Menstrual flow is generally “too heavy” when it consistently disrupts your life or overwhelms your usual period products—think flooding or soaking through pads/tampons quickly, passing frequent or large clots, needing to double up, or bleeding long enough that you can’t plan around it. Another major clue is fatigue, dizziness, or shortness of breath that can come with iron deficiency from ongoing blood loss. If you’re timing your day around bathrooms, waking at night to change products, or avoiding work, exercise, travel, or sex because of bleeding, that’s not something we consider “normal.”
Heavy bleeding is a symptom, not a diagnosis, and common underlying drivers include adenomyosis, fibroids, hormonal imbalance, and sometimes endometriosis—especially when heavy bleeding shows up with severe cramps or deep pelvic pain. Because imaging and symptoms don’t always match (a scan can look “mild” while symptoms are intense), we take a symptom-led approach and look at the full pattern, including pain, pressure, clots, cycle timing, and any signs of anemia. If your bleeding feels like it’s escalating or you’ve been told to “just live with it,” our team can help you sort out likely causes and build a plan that targets the source—not just the bleeding.
What do endometriosis blood clots look like?
Endometriosis itself doesn’t create a specific, recognizable “type” of blood clot you can identify just by looking. The clots you pass during a period are usually clotted menstrual blood mixed with pieces of shed uterine lining, so they can look dark red to deep brown, jelly-like, stringy, or like thicker “chunks”—and this can happen with or without endometriosis.
What matters more than appearance is the pattern that comes with it. If you’re seeing clots along with heavy or abnormal bleeding, severe or worsening period pain, pain with sex, bowel or bladder symptoms, or pelvic pain that isn’t limited to bleeding days, that combination can fit with endometriosis (and can also overlap with other conditions like adenomyosis or fibroids). If this is what you’re experiencing, our team can help you sort out the likely drivers and discuss what a thorough evaluation and long-term treatment plan can look like—including when minimally invasive excision surgery is worth considering.
What causes estrogen dominance with endometriosis?

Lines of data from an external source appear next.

(** [insert2 (e)] *)
Definition insert2 (fuel : nat) (e : positive) (st : events) (q : calq) : result (events * calq) :=
  let! ev := load st (Some e) in
  let! i := cal_hash (time_ ev) (lay q) in
  let! b := aget (buckets_ q) i in
  let size := wrap_i32 (qsize_ q + 1) in
  match list_ b with
  | None =>
      let! st := link_alone e st in
      let! bs := aset (buckets_ q) i (bump b (Some e) 1) in
      Ok (st, with_buckets (wrap_i32 (stat_qsize_ q + 1)) size bs q)
  | Some h =>
      let! hv := load st (Some h) in
      let! pv := load st (ev_prev hv) in
      let! before :=
        if flt (time_ pv) (time_ ev) then Ok (Some h) else find_before fuel (time_ ev) st (Some h) in
      let newhead := negb (flt (time_ pv) (time_ ev)) && bool_decide (before = Some h) in
      let! st := link_before e before st in
      let b := if newhead then Bucket (Some e) (count_ b) else b in
      let! ev := load st (Some e) in
      let! nv := load st (ev_next ev) in
      if negb (bool_decide (ev_next ev = Some e)) && negb (feq (time_ nv) (time_ ev)) then
        let! bs := aset (buckets_ q) i (bump b (list_ b) 1) in
        Ok (st, with_buckets (wrap_i32 (stat_qsize_ q + 1)) size bs q)
      else
        let! bs := aset (buckets_ q) i b in
        Ok (st, with_buckets (stat_qsize_ q) size bs q)
  end.

(** The [do ... while] of [resize] over one bucket, from its tail. *)
Fixpoint move_bucket (fuel loop : nat) (tail e : option positive) (st : events) (q : calq)
    : result (events * calq) :=
  match fuel with
  | O => NoFuel
  | S fuel =>
      let! ev := load st e in
      let ep := ev_prev ev in
      let! st := store st e (fun v => set_next None (set_prev None v)) in
      let! '(st, q) := match e with Some e => insert2 loop e st q | None => Fault NullDeref end in
      if bool_decide (ep = tail) then Ok (st, q) else move_bucket fuel loop tail ep st q
  end.
Lemma calendar_script fuel ops : forall D es st q,
  cal_rep st q es -> tracks D st -> (length es + length ops < fuel)%nat ->
  (length es + length ops <= max_events)%nat -> script_ok D es ops -> script_sane fuel ops es st q = true ->
  run_script fuel ops st q = Ok (script_result D es ops).
Proof.
  induction ops as [|o ops IH]; intros D es st q Hrep HD Hf Hm Hok Hs; [done|].
  cbn [length] in Hf, Hm. destruct o as [e| |e]; cbn [run_script script_result script_sane script_ok] in *.
  - destruct Hok as (He & (d & Hd & _) & Hok). apply andb_true_iff in Hs as [Hi Hs].
    destruct (tracks_Some D st e d HD Hd) as (ev & Hev & _).
    destruct (cal_insert_spec fuel e st q es Hrep He) as (st' & q' & E & H' & D'); [by exists ev|exact Hi|lia|lia|].
    rewrite E in Hs. cbn [eq_insert calendar_queue]. rewrite E. cbn [rbind].
    rewrite (ord_insert_ext (tm st) (dtime D)) in H', Hs
      by (try (apply Forall_forall; intros x _); by apply tm_dtime).
    apply IH; try done; [by eapply tracks_same| |]; rewrite length_ord_insert; lia.
  - apply andb_true_iff in Hs as [Hi Hs].
    destruct (cal_deque_spec fuel st q es Hrep Hi) as (st' & q' & E & H' & D'); [lia|].
    rewrite E in Hs. cbn [eq_deque calendar_queue]. rewrite E. cbn [rbind].
    assert (Hl : (length (tail es) <= length es)%nat) by (destruct es; cbn; lia).
    rewrite (IH D (tail es) st' q'); try done; [by eapply tracks_same|lia|lia].
  - destruct Hok as (d & Hd & Hok). rewrite Hd. destruct (tracks_Some D st e d HD Hd) as (ev & Hev & Ed).
    assert (Eu : d.2 = uid_ ev) by (by rewrite <- Ed). rewrite (unum_Some _ _ _ Hev) in Hs.
    cbn [eq_cancel calendar_queue]. rewrite Eu in *. destruct (Z.leb_spec (uid_ ev) 0) as [Hu|Hu].
    + assert (E : cal_cancel e st q = Ok (st, q)).
      { unfold cal_cancel. rewrite (load_Some _ _ _ Hev). cbn [rbind]. by rewrite (proj2 (Z.leb_le _ _) Hu). }
      rewrite E in Hs |- *. cbn [rbind]. apply IH; try done; lia.
    + destruct Hok as [Hin Hok].
      destruct (cancel_spec st q es e ev Hrep Hev Hin Hu) as (st' & q' & E & H' & D1 & D2).
      rewrite E in Hs |- *. cbn [rbind]. pose proof (length_remove_ev e es).
      apply IH; try done; [by eapply tracks_cancelled|lia|lia].
Qed.

(** C16: on every script of insertions, cancellations and removals along which
    the days of the calendar stay sane, the calendar queue, with its hashing
    of times in floating point, its searches and its changes of the number
    and the length of the days, gives out the same events in the same order
    as the sorted list, first come first served among equal times. *)
Theorem calendar_agrees_with_list (fuel : nat) (ops : list queue_op) (st : events)
    (Hlen : (length ops < fuel)%nat) (Hmax : (length ops <= max_events)%nat)
    (Hok : script_ok (ev_data <$> st) [] ops)
    (Hsane : script_sane fuel ops [] st (empty_calendar default_snoopy) = true) :
  run_script fuel ops st (empty_calendar default_snoopy) = run_script fuel ops st (ListQ None) /\
  run_script fuel ops st (empty_calendar default_snoopy) = Ok (script_result (ev_data <$> st) [] ops).
Proof.
  assert (HD : tracks (ev_data <$> st) st) by (intros k; by rewrite lookup_fmap).
  rewrite (calendar_script fuel ops (ev_data <$> st) [] st (empty_calendar default_snoopy));
    [|by apply empty_rep|done|done|done|done|exact Hsane].
  rewrite (script_spec (Q := listq) fuel ops (ev_data <$> st) [] st (ListQ None)); try done.
  - constructor.
Qed.

(** Ten events at multiples of a quarter, two of them at the same time: the
    tenth makes the queue double its days, and as they are served it halves
    them again. *)
Definition ten_events : events :=
  list_to_map (imap (fun i z => (Pos.of_succ_nat i, Event None None None (f64_ratio z 4) (Z.of_nat (S i))))
    [9; 2; 30; 2; 7; 41; 3; 18; 5; 1000]).

Definition ten_ops : list queue_op :=
  ((fun i => QInsert (Pos.of_succ_nat i)) <$> seq 0 10) ++
  [QDeque; QDeque; QCancel 8%positive; QDeque; QDeque; QDeque; QInsert 2%positive; QDeque; QDeque; QDeque; QDeque].

Lemma calendar_agrees_with_list_witness :
  run_script 30 ten_ops ten_events (empty_calendar default_snoopy) = run_script 30 ten_ops ten_events (ListQ None) /\
  run_script 30 ten_ops ten_events (empty_calendar default_snoopy) =
    Ok [Some 2; Some 4; Some 7; Some 9; Some 5; Some 2; Some 1; Some 3; Some 6]%positive.
Proof.
  apply (calendar_agrees_with_list 30 ten_ops ten_events).
  - cbn. lia.
  - apply Nat2Z.inj_le. rewrite max_events_Z. cbn. lia.
  - vm_compute. repeat (split || eexists); try done; set_solver.
  - vm_compute. reflexivity.
Defined.

(** ** The next event *)

(** C17: whatever the buckets, the clock and the days, as long as the pending
    times fit into them, [head] looks into fewer buckets than there are and
    returns the event that is first in the order of service, none of the
    others being earlier; it moves the clock to it and leaves the queue as
    it is. *)
Theorem calendar_head_is_next (st : events) (q : calq) (e : positive) (es : list positive)
    (Hrep : cal_rep st q (e :: es)) :
  exists q' c, cal_head st q = Ok (Some e, q') /\ cal_rep st q' (e :: es) /\
    Forall (fun x => fle (tm st e) (tm st x) = true) es /\
    cal_clock_ q' = tm st e /\ lay q' = lay q /\
    head_search_ (snoop q') = wrap_u64 (head_search_ (snoop q) + c) /\ 1 <= c < nbuckets_ (lay q).
Proof.
  destruct (head_spec st q (e :: es) Hrep) as (q' & E & Hrep' & El & Ec & _ & c & Hc & Es).
  assert (Hes : Forall (fun x => fle (tm st e) (tm st x) = true) es).
  { pose proof (cc_order _ _ _ (cr_core _ _ _ Hrep)) as Ho. by apply StronglySorted_inv in Ho as [_ Ho]. }
  exists q', c. rewrite Es. split; [exact E|]. split; [exact Hrep'|]. split; [exact Hes|]. split; [exact Ec|]. split; [exact El|]. split; [done|lia].
Qed.

(** An event of a later year, found by the search over the whole year. *)
Lemma calendar_head_is_next_witness :
  exists st q q' c, cal_insert 5 10 ten_events (empty_calendar default_snoopy) = Ok (st, q) /\
    cal_head st q = Ok (Some 10%positive, q') /\ cal_rep st q' [10%positive] /\ 1 <= c < 4.
Proof.
  destruct (cal_insert_spec 5 10 ten_events (empty_calendar default_snoopy) [] (empty_rep _))
    as (st & q & E & Hrep & _); [set_solver|by eexists|vm_compute; done|cbn; lia| |].
  { apply Nat2Z.inj_le. rewrite max_events_Z. cbn. lia. }
  destruct (calendar_head_is_next st q 10 [] Hrep) as (q' & c & E' & Hrep' & _ & _ & _ & _ & Hc).
  exists st, q, q', c. split; [exact E|]. split; [exact E'|]. split; [exact Hrep'|].
  vm_compute in E. injection E as _ <-. exact Hc.
Defined.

“Estrogen dominance” in endometriosis usually isn’t just about making too much estrogen overall—it’s more often about an estrogen-favoring environment in the pelvis and within the lesions themselves. Many endometriosis lesions can produce estrogen locally (for example, through higher aromatase activity), and that local estrogen can help lesions survive, inflame surrounding tissue, and stimulate nerve growth that drives pain. At the same time, endometriosis commonly behaves as a chronic inflammatory condition, and inflammation can reinforce estrogen signaling and keep the cycle going.
Another key piece is that endometriosis often shows a weaker response to progesterone (“progesterone resistance”), so the normal hormonal braking system that should counterbalance estrogen doesn’t work as well. This can make symptoms feel very hormone-driven even when blood hormone labs look “normal.” Because endometriosis is multifactorial and likely includes different subtypes, the specific drivers of estrogen dominance can vary from person to person—genetics/epigenetics, immune dysfunction, and tissue-level changes can all play a role. If you’re trying to make sense of your symptoms or why hormonal suppression hasn’t brought lasting relief, our team can help you sort out what may be driving your disease and discuss options that focus on treating the endometriosis itself, not just temporarily quieting it.